◆ The task: Among the entries below, only the lines starting at the one with "intros Hrun. unfold" and ending at the one with "apply readback_same in", both included, are to be printed exactly.

◆ Data records:

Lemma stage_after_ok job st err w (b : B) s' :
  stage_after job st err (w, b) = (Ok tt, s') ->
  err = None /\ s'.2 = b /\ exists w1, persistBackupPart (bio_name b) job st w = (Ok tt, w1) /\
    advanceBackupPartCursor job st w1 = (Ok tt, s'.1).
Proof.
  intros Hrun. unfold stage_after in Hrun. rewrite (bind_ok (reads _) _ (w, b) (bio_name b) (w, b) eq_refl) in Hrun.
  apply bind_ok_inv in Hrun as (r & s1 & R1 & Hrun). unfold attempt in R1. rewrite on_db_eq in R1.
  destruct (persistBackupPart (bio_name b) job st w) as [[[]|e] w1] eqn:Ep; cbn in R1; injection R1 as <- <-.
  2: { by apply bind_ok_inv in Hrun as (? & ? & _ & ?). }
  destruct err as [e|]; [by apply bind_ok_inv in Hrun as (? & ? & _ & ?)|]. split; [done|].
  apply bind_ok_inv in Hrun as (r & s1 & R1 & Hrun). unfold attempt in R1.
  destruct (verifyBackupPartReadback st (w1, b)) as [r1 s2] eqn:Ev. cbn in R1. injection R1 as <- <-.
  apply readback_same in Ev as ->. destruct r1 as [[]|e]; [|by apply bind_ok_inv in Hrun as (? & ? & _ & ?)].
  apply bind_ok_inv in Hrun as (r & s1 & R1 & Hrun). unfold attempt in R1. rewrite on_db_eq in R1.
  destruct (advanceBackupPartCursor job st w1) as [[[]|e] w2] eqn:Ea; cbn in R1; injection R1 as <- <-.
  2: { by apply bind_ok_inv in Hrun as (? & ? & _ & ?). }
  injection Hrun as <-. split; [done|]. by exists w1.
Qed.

◆ Answer space:
  intros Hrun. unfold stage_after in Hrun. rewrite (bind_ok (reads _) _ (w, b) (bio_name b) (w, b) eq_refl) in Hrun.
  apply bind_ok_inv in Hrun as (r & s1 & R1 & Hrun). unfold attempt in R1. rewrite on_db_eq in R1.
  destruct (persistBackupPart (bio_name b) job st w) as [[[]|e] w1] eqn:Ep; cbn in R1; injection R1 as <- <-.
  2: { by apply bind_ok_inv in Hrun as (? & ? & _ & ?). }
  destruct err as [e|]; [by apply bind_ok_inv in Hrun as (? & ? & _ & ?)|]. split; [done|].
  apply bind_ok_inv in Hrun as (r & s1 & R1 & Hrun). unfold attempt in R1.
  destruct (verifyBackupPartReadback st (w1, b)) as [r1 s2] eqn:Ev. cbn in R1. injection R1 as <- <-.
  apply readback_same in Ev as ->. destruct r1 as [[]|e]; [|by apply bind_ok_inv in Hrun as (? & ? & _ & ?)].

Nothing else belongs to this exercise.